(PROBLEM):
Report, from the records below, every line where the word "buffers" appears.

Extracted records

=== Begin Enclosure ===

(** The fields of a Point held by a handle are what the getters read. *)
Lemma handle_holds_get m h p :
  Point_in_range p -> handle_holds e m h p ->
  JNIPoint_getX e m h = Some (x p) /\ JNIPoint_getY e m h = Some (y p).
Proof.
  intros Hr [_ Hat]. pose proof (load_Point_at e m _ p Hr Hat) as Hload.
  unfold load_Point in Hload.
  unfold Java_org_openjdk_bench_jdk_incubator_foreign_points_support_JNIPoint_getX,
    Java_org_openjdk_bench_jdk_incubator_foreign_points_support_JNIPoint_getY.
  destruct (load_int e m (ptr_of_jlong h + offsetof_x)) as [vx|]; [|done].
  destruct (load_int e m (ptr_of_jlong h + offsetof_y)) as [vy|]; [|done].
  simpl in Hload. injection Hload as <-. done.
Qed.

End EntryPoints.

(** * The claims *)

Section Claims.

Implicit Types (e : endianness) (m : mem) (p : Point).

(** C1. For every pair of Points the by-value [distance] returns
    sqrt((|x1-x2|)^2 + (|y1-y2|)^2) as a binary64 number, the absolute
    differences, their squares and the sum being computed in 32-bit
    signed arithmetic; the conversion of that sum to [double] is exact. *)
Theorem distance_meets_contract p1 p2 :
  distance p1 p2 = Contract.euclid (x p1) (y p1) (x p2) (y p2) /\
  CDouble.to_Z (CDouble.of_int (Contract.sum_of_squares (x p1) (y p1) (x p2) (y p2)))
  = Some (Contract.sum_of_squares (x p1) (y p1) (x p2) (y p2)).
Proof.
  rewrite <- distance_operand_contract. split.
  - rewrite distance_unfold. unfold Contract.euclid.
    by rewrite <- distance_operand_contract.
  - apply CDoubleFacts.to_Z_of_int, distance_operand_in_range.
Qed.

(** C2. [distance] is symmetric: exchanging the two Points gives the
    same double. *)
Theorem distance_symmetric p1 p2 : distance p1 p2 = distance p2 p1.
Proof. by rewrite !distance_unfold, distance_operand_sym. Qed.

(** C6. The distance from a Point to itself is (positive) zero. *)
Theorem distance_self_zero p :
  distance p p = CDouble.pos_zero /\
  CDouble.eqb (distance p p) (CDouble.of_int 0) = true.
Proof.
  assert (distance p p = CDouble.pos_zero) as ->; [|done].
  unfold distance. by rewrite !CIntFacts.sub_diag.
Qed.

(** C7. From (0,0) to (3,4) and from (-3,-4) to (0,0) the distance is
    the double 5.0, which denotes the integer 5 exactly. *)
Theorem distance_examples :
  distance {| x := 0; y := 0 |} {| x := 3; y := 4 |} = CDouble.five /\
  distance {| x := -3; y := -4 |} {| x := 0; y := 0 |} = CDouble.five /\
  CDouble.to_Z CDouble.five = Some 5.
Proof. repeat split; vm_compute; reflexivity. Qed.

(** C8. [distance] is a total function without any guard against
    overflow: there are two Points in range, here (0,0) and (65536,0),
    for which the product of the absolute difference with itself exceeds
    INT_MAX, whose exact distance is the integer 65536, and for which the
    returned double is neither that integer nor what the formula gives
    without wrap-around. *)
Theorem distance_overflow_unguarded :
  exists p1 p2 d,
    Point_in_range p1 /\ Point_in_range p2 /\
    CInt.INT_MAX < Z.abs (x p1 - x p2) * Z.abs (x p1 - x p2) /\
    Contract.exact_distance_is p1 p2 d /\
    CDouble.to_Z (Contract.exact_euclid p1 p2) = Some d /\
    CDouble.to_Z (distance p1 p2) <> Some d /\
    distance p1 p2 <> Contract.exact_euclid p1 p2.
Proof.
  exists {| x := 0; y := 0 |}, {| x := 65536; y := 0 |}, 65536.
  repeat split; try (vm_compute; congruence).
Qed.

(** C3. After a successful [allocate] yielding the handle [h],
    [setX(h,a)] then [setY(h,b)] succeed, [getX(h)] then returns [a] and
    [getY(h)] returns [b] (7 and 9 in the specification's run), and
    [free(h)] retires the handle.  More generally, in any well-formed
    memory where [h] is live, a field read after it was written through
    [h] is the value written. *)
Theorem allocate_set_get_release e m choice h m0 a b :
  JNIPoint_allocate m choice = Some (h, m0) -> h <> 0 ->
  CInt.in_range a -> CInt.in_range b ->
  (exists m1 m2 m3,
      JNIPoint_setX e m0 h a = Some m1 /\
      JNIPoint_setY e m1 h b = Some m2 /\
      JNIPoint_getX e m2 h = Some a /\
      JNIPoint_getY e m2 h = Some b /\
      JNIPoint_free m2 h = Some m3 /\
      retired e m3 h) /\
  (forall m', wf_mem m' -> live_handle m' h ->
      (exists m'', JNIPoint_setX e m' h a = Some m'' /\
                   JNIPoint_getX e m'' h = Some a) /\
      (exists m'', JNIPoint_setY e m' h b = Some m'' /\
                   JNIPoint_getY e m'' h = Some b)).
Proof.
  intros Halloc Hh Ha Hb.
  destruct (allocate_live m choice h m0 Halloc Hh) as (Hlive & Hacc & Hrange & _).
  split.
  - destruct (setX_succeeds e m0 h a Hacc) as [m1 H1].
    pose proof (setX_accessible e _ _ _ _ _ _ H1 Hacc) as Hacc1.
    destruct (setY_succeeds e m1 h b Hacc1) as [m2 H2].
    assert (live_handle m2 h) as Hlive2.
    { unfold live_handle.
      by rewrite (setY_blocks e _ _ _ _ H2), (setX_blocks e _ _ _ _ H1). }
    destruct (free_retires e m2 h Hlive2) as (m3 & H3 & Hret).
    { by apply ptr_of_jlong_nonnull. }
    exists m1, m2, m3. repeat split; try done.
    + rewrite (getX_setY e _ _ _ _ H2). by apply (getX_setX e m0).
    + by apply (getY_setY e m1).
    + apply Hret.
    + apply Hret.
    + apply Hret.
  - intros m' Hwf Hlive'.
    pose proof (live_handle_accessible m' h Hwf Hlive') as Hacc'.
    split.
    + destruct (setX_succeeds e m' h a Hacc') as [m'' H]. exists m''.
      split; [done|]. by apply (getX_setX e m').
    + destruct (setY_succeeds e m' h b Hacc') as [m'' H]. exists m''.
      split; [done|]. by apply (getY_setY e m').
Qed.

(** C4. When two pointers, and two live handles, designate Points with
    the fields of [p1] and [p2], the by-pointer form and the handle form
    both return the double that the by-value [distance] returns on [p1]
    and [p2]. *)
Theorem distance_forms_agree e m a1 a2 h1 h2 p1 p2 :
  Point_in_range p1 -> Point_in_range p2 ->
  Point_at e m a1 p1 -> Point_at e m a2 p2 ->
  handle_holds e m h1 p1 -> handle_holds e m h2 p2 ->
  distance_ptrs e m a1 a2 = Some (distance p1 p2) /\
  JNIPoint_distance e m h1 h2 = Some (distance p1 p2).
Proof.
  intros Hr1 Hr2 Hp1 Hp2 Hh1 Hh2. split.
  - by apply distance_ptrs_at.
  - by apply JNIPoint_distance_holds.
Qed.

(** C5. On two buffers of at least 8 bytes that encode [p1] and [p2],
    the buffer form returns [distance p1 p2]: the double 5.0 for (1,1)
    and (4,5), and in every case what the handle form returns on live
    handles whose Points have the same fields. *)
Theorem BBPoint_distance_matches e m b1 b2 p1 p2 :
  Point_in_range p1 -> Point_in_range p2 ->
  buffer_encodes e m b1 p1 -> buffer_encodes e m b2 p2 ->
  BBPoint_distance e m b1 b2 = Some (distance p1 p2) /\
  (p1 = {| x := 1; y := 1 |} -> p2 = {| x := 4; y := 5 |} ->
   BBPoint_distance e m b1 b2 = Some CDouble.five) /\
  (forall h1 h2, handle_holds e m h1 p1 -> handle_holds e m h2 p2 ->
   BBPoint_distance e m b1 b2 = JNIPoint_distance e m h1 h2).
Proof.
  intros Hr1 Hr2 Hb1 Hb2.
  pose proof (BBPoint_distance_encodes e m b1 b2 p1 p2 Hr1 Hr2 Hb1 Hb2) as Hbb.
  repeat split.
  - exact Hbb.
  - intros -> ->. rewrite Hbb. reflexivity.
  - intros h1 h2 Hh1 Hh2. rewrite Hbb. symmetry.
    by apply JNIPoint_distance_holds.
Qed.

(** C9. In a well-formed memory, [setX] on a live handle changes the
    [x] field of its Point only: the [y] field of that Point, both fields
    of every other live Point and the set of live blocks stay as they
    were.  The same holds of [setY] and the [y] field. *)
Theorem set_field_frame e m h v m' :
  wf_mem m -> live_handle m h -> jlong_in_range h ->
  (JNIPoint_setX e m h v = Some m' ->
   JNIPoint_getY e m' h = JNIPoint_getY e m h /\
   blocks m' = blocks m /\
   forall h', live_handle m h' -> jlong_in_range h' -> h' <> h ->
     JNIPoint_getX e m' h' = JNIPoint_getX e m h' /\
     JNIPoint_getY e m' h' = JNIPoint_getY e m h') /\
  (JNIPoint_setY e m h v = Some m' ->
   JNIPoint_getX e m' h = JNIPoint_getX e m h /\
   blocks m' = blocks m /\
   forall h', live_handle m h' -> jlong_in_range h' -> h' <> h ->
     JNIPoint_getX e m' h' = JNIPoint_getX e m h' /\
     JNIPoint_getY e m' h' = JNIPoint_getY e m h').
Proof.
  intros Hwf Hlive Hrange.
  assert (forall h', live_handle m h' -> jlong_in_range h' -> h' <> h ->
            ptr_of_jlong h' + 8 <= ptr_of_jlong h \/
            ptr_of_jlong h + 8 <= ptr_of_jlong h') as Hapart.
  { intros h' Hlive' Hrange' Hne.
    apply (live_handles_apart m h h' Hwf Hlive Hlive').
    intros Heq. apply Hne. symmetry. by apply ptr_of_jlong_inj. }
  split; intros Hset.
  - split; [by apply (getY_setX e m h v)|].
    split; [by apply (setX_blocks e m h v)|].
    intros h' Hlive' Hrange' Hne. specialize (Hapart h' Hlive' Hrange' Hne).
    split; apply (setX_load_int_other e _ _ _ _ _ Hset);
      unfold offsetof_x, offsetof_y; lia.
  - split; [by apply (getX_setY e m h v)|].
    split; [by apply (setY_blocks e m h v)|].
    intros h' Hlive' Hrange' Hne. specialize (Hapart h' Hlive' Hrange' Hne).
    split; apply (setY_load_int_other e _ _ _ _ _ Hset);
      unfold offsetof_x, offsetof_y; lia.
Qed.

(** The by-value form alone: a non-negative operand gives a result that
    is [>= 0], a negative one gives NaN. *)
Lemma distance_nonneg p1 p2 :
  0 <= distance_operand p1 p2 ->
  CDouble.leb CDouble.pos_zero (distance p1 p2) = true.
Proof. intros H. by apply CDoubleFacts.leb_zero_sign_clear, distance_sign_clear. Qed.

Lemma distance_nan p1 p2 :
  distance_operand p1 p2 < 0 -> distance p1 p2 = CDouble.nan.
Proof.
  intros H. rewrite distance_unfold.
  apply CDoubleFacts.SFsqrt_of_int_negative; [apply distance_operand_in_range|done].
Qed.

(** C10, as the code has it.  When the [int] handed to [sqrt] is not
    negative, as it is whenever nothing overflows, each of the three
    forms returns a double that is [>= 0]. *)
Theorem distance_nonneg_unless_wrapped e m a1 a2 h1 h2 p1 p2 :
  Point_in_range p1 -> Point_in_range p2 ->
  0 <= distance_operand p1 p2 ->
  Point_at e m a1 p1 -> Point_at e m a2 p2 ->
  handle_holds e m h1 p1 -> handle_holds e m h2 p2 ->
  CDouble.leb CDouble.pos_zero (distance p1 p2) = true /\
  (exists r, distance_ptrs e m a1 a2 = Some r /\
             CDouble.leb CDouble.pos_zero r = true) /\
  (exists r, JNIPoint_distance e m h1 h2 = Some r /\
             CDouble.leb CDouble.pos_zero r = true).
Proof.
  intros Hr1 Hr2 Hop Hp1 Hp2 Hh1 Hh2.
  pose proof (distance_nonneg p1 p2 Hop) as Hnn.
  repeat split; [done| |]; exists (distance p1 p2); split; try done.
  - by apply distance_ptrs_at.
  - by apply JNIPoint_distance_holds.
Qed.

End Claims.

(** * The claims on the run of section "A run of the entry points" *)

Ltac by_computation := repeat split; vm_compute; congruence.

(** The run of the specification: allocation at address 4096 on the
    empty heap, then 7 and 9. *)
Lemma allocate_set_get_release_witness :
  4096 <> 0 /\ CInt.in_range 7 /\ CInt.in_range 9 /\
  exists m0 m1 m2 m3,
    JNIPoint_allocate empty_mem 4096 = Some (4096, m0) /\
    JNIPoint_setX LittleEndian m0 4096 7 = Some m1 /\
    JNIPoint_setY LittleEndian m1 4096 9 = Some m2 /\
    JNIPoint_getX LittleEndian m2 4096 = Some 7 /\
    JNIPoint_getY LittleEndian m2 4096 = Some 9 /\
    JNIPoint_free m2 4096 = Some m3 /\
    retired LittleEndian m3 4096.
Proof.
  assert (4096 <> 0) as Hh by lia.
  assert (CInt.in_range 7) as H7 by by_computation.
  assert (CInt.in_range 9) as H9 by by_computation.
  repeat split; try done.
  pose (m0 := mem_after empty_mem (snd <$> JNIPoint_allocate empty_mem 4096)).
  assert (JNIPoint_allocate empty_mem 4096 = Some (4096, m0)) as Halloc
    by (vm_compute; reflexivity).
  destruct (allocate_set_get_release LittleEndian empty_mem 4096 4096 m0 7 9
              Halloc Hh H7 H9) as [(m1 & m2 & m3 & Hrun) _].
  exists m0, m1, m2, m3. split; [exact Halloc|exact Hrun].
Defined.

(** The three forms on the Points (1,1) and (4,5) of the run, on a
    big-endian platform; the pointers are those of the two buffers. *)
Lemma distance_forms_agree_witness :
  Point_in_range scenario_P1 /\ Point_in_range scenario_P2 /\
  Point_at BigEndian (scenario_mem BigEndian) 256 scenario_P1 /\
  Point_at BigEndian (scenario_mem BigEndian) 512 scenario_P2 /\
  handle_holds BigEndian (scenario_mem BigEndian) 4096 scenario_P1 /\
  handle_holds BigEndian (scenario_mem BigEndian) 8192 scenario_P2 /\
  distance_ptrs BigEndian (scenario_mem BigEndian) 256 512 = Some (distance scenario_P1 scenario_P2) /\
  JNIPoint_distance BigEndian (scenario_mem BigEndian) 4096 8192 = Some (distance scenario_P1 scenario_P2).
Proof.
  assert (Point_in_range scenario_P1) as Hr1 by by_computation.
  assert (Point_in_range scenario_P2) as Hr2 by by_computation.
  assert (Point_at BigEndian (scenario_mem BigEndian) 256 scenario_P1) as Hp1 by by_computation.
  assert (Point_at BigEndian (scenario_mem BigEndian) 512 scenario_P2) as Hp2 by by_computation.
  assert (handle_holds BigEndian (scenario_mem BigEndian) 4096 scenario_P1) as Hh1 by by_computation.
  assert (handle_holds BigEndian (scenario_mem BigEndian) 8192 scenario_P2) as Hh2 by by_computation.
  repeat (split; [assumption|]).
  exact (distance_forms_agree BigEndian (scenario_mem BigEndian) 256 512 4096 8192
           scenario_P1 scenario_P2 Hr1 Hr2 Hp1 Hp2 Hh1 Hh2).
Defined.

=== End Enclosure ===

(SOLUTION TO THIS TASK):
(** C5. On two buffers of at least 8 bytes that encode [p1] and [p2],
    big-endian platform; the pointers are those of the two buffers. *)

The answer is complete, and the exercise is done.